• Work item: Restate, word for word, the lines from the opening line of the data through the line containing "like the method", both included, and nothing else.
===
(** * The mock machine-manager server (mock_manager_server.py)

    A shallow embedding of the two gRPC servicers [_MachineManager] and
    [_MachineDiscovery] and of [serve], followed by the properties of the
    session lifecycle handlers and of the shutdown drain.

    Python statements are embedded in a small monad [Py R A] over the
    interpreter state: a statement either falls through to the next one,
    executes [return], or raises.  [try]/[except] and the function-call
    boundary are combinators of that monad, so every handler below reads
    like the method it embeds, statement by statement. *)

From Stdlib Require Import ZArith Ascii String.
From Stdlib Require Strings.Byte.
From stdpp Require Import base option list strings pretty gmap fin_maps.

Local Open Scope string_scope.

(** ** Exceptions and status codes *)

(** The exception classes.  [SessionIdException], [AddressException] and
    [RollbackException] are imported from [session_registry],
    [CycleException] lives in [utils]; [KeyError] is what a dict subscript
    raises on a missing key; [OtherException] stands for any other subclass
    of [Exception].  The remaining classes derive from [BaseException]
    without deriving from [Exception]: [KeyboardInterrupt], which
    [handle_sigterm] raises and [serve] catches, [SystemExit],
    [GeneratorExit], and [OtherBaseException] for any class of the kind
    that a library defines. *)
Inductive ExcClass :=
| SessionIdException
| AddressException
| RollbackException
| CycleException
| KeyError
| OtherException (name : string)
| KeyboardInterrupt
| SystemExit
| GeneratorExit
| OtherBaseException (name : string).

#[global] Instance ExcClass_eq_dec : EqDecision ExcClass.
Proof. solve_decision. Defined.

(** [issubclass(c, Exception)]. *)
Definition is_Exception (c : ExcClass) : bool :=
  match c with
  | KeyboardInterrupt | SystemExit | GeneratorExit | OtherBaseException _ => false
  | SessionIdException | AddressException | RollbackException | CycleException
  | KeyError | OtherException _ => true
  end.

(** An exception instance: its class and [str(e)]. *)
Record Exc := mkExc { exc_class : ExcClass; exc_str : string }.

#[global] Instance Exc_eq_dec : EqDecision Exc.
Proof. solve_decision. Defined.

(** The members of [grpc.StatusCode] that the module sets. *)
Inductive StatusCode := UNAVAILABLE | INVALID_ARGUMENT | UNKNOWN.

#[global] Instance StatusCode_eq_dec : EqDecision StatusCode.
Proof. solve_decision. Defined.

(** ** Messages *)

Abbreviation byte := Init.Byte.byte.

#[global] Instance byte_eq_dec : EqDecision byte := Strings.Byte.byte_eq_dec.

(** [cartesi_machine_pb2.Hash(content=...)]. *)
Record Hash := mkHash { content : list byte }.

#[global] Instance Hash_eq_dec : EqDecision Hash.
Proof. solve_decision. Defined.

(** [cartesi_machine_pb2.RunResponse()], [cartesi_machine_pb2.Void()] and
    [machine_manager_pb2.SessionStepResponse()] are only ever built with
    their default field values. *)
Inductive RunResponse := RunResponse_default.
Inductive Void := Void_default.
Inductive SessionStepResponse := SessionStepResponse_default.

Record SessionRunResult := mkSessionRunResult {
  summaries : list RunResponse;
  hashes : list Hash
}.

(** Modelled from the spec: [utils.make_session_run_result], which is not
    part of the sources; it packs the per-step summaries and the parallel
    state fingerprints into the Session Run result, in the order given. *)
Definition make_session_run_result (summaries : list RunResponse)
    (hashes : list Hash) : SessionRunResult :=
  mkSessionRunResult summaries hashes.

(** The request messages, with the fields the handlers read. *)
Inductive MachineRequest := MachineRequest_opaque (payload : list byte).

Module NewSessionRequest.
Record t := mk { session_id : string; machine : MachineRequest }.
End NewSessionRequest.

Module SessionRunRequest.
Record t := mk { session_id : string; final_cycles : list Z }.
End SessionRunRequest.

Module SessionStepRequest.
Record t := mk { session_id : string; initial_cycle : Z }.
End SessionStepRequest.

Module AddressRequest.
Record t := mk { address : string; session_id : string }.
End AddressRequest.

(** ** The session registry, as the module sees it *)

(** A registry entry.  The module reads [address] (and takes [lock] around
    the read); [None] is Python's [None]. *)
Record SessionEntry := mkSessionEntry { address : option string }.

#[global] Instance SessionEntry_eq_dec : EqDecision SessionEntry.
Proof. solve_decision. Defined.

(** [SessionRegistryManager]: the attributes the module touches.  The locks
    ([global_lock], each entry's [lock]) are taken and released by [with]
    blocks; in this sequential model they are always free between
    statements and carry no state. *)
Record SessionRegistryManager := mkManager {
  registry : gmap string SessionEntry;
  shutting_down : bool;
  manager_address : string
}.

(** ** Interpreter state *)

Inductive LogRecord :=
| info (msg : string)
| debug (msg : string)
| error (msg : string)
| error_exc (e : Exc)          (* LOGGER.error(e) *)
| error_traceback (e : Exc).   (* LOGGER.error("An exception occurred: {}\nTraceback: {}"
                                   .format(e, traceback.format_exc())) *)

(** The [context] of one call: what [set_details] and [set_code] stored. *)
Record Context := mkContext {
  details : option string;
  code : option StatusCode
}.
(** ** The format of a log line *)

(** C1. Whenever a turn of the main loop writes to the output file, what it
    appends is one line [<timestamp>;<serial fragment>,ZHA,<N>,<values>]
    followed by a newline, where the values are those the fetch returned,
    joined by commas, and [N] is their number.  When the fetch returned four
    values, the line reads [...,ZHA,4,v1,v2,v3,v4], and what the server sent
    is a handshake that went well followed, for [k] from 1 to 4 in this
    order, by messages with other ids and then the response [rk] that
    answers request [k] with a true [success] and the result [vk], received
    before the five time units of its wait were up; nothing more was read;
    and the requests 1 to 4 sent were those for the clusters PM2.5, VOC
    index, humidity and temperature.  And whenever the server, after a
    handshake that went well, answers the four requests in this way, with
    the results [x1] to [x4], the line written is
    [...,ZHA,4,x1,x2,x3,x4], the results being strings. *)
Theorem C1_log_line_format cfg now line w r w' :
  main_iter cfg now line w = (r, w') ->
  log_file w' <> log_file w ->
  let zha := mkZHAReader (c_uri cfg) (c_token cfg) in
  let ieee := c_vindstyrka cfg in
  exists text server t items,
    Py.decode (Py.strip line) = Some text /\
    hd_error (servers w) = Some server /\
    get_values zha ieee (connect server) = (Done (Some (map JStr items)), t) /\
    log_file w' =
      (log_file w
       ++ (now (clock_reads w) ++ ";" ++ Py.rstrip_comma text ++ ",ZHA,"
             ++ Py.str_of_nat (List.length items) ++ "," ++ Py.join "," items)
       ++ nl)%string /\
    (List.length items = 4 ->
     exists hs pre sk1 d1 r1 sk2 d2 r2 sk3 d3 r3 sk4 d4 r4 v1 v2 v3 v4,
       items = [v1; v2; v3; v4] /\
       shook zha hs pre /\
       server =
         hs ++ sk1 ++ (d1, Frame r1) :: sk2 ++ (d2, Frame r2)
            :: sk3 ++ (d3, Frame r3) :: sk4 ++ (d4, Frame r4) :: inbox t /\
       (Forall (other_id 1) sk1 /\ delays sk1 + d1 < 5 /\
        attempt_ok 1 (Answered r1 (JStr v1))) /\
       (Forall (other_id 2) sk2 /\ delays sk2 + d2 < 5 /\
        attempt_ok 2 (Answered r2 (JStr v2))) /\
       (Forall (other_id 3) sk3 /\ delays sk3 + d3 < 5 /\
        attempt_ok 3 (Answered r3 (JStr v3))) /\
       (Forall (other_id 4) sk4 /\ delays sk4 + d4 < 5 /\
        attempt_ok 4 (Answered r4 (JStr v4))) /\
       sent t = pre ++ [ request ieee 1 0x042a; request ieee 2 0xfc7e
                       ; request ieee 3 0x0405; request ieee 4 0x0402 ] /\
       log_file w' =
         (log_file w
          ++ (now (clock_reads w) ++ ";" ++ Py.rstrip_comma text ++ ",ZHA,4,"
                ++ v1 ++ "," ++ v2 ++ "," ++ v3 ++ "," ++ v4)
          ++ nl)%string) /\
    (forall hs pre sk1 d1 r1 x1 sk2 d2 r2 x2 sk3 d3 r3 x3 sk4 d4 r4 x4 rest,
       shook zha hs pre ->
       server =
         hs ++ sk1 ++ (d1, Frame r1) :: sk2 ++ (d2, Frame r2)
            :: sk3 ++ (d3, Frame r3) :: sk4 ++ (d4, Frame r4) :: rest ->
       (Forall (other_id 1) sk1 /\ delays sk1 + d1 < 5 /\
        attempt_ok 1 (Answered r1 x1)) ->
       (Forall (other_id 2) sk2 /\ delays sk2 + d2 < 5 /\
        attempt_ok 2 (Answered r2 x2)) ->
       (Forall (other_id 3) sk3 /\ delays sk3 + d3 < 5 /\
        attempt_ok 3 (Answered r3 x3)) ->
       (Forall (other_id 4) sk4 /\ delays sk4 + d4 < 5 /\
        attempt_ok 4 (Answered r4 x4)) ->
       exists v1 v2 v3 v4,
         x1 = JStr v1 /\ x2 = JStr v2 /\ x3 = JStr v3 /\ x4 = JStr v4 /\
         items = [v1; v2; v3; v4] /\ inbox t = rest /\
         log_file w' =
           (log_file w
            ++ (now (clock_reads w) ++ ";" ++ Py.rstrip_comma text ++ ",ZHA,4,"
                  ++ v1 ++ "," ++ v2 ++ "," ++ v3 ++ "," ++ v4)
            ++ nl)%string).
Proof.
  intros H Hneq zha ieee.
  destruct (main_iter_written _ _ _ _ _ _ H Hneq)
    as (text & server & servers' & t & item & items & Hdec & Hsrv & Hg & _ & _ & Hlog).
  exists text, server, t, (item :: items).
  split; [assumption|]. split; [rewrite Hsrv; reflexivity|].
  split; [assumption|]. split; [assumption|].
  split.
  2:{ intros hs pre sk1 d1 r1 x1 sk2 d2 r2 x2 sk3 d3 r3 x3 sk4 d4 r4 x4 rest
             Hs -> (F1 & S1 & A1) (F2 & S2 & A2) (F3 & S3 & A3) (F4 & S4 & A4).
      assert (Hex : exchanges 0
                      [Answered r1 x1; Answered r2 x2; Answered r3 x3;
                       Answered r4 x4]
                      (sk1 ++ (d1, Frame r1) :: sk2 ++ (d2, Frame r2)
                           :: sk3 ++ (d3, Frame r3) :: sk4 ++ (d4, Frame r4)
                           :: rest)
                      rest).
      { cbn [exchanges exchange].
        eexists. split; [exact A1|]. split; [exists sk1, d1; eauto|].
        eexists. split; [exact A2|]. split; [exists sk2, d2; eauto|].
        eexists. split; [exact A3|]. split; [exists sk3, d3; eauto|].
        eexists. split; [exact A4|]. split; [exists sk4, d4; eauto|].
        reflexivity. }
      pose proof (get_values_exchanges zha ieee hs _ pre
                    [Answered r1 x1; Answered r2 x2; Answered r3 x3;
                     Answered r4 x4] rest Hs eq_refl eq_refl Hex) as Hge.
      unfold zha, ieee in Hge. cbn [flat_map value_of log_of app] in Hge.
      rewrite Hge in Hg.
      assert (Hv : [x1; x2; x3; x4] = map JStr (item :: items))
        by congruence.
      assert (Ht : inbox t = rest) by (inversion Hg; reflexivity).
      destruct items as [|v2 [|v3 [|v4 [|v5 items]]]]; try discriminate.
      injection Hv as -> -> -> ->.
      exists item, v2, v3, v4.
      repeat (split; [reflexivity|]). split; [exact Ht|].
      rewrite Hlog. reflexivity. }
  intros Hlen.
  destruct (get_values_shook _ _ _ _ _ Hg) as (hs & inbound & pre & -> & Hs).
  destruct (get_values_taken _ _ _ _ _ _ _ Hs Hg)
    as (tr & after & Htr & Hnf & Hl & Hv & ->).
  assert (Hcount := turns_count tr Hnf).
  rewrite <- Hv, length_map, Hlen, Hl in Hcount.
  assert (Ht : timeouts (flat_map log_of tr) = 0) by lia.
  pose proof (turns_all_answered tr Hnf Ht) as Hall.
  destruct tr as [|a1 [|a2 [|a3 [|a4 [|a5 tr]]]]]; try discriminate.
  inversion Hall as [|? ? (r1 & x1 & ->) Hall1]; subst.
  inversion Hall1 as [|? ? (r2 & x2 & ->) Hall2]; subst.
  inversion Hall2 as [|? ? (r3 & x3 & ->) Hall3]; subst.
  inversion Hall3 as [|? ? (r4 & x4 & ->) _]; subst.
  cbn in Hv. destruct items as [|v2 [|v3 [|v4 [|v5 items]]]]; try discriminate.
  injection Hv as <- <- <- <-.
  cbn [exchanges exchange] in Htr.
  destruct Htr as (m1 & A1 & (sk1 & d1 & -> & F1 & S1)
                   & m2 & A2 & (sk2 & d2 & -> & F2 & S2)
                   & m3 & A3 & (sk3 & d3 & -> & F3 & S3)
                   & m4 & A4 & (sk4 & d4 & -> & F4 & S4) & ->).
  exists hs, pre, sk1, d1, r1, sk2, d2, r2, sk3, d3, r3, sk4, d4, r4,
    item, v2, v3, v4.
  split; [reflexivity|]. split; [exact Hs|].
  cbn [inbox sent]. split; [reflexivity|].
  split; [split; [exact F1|split; [exact S1|exact A1]]|].
  split; [split; [exact F2|split; [exact S2|exact A2]]|].
  split; [split; [exact F3|split; [exact S3|exact A3]]|].
  split; [split; [exact F4|split; [exact S4|exact A4]]|].
  split; [reflexivity|].
  rewrite Hlog. reflexivity.
Qed.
===
• Your response:
(** * The mock machine-manager server (mock_manager_server.py)

    A shallow embedding of the two gRPC servicers [_MachineManager] and
    [_MachineDiscovery] and of [serve], followed by the properties of the
    session lifecycle handlers and of the shutdown drain.

    Python statements are embedded in a small monad [Py R A] over the
    interpreter state: a statement either falls through to the next one,
    executes [return], or raises.  [try]/[except] and the function-call
    boundary are combinators of that monad, so every handler below reads
    like the method it embeds, statement by statement. *)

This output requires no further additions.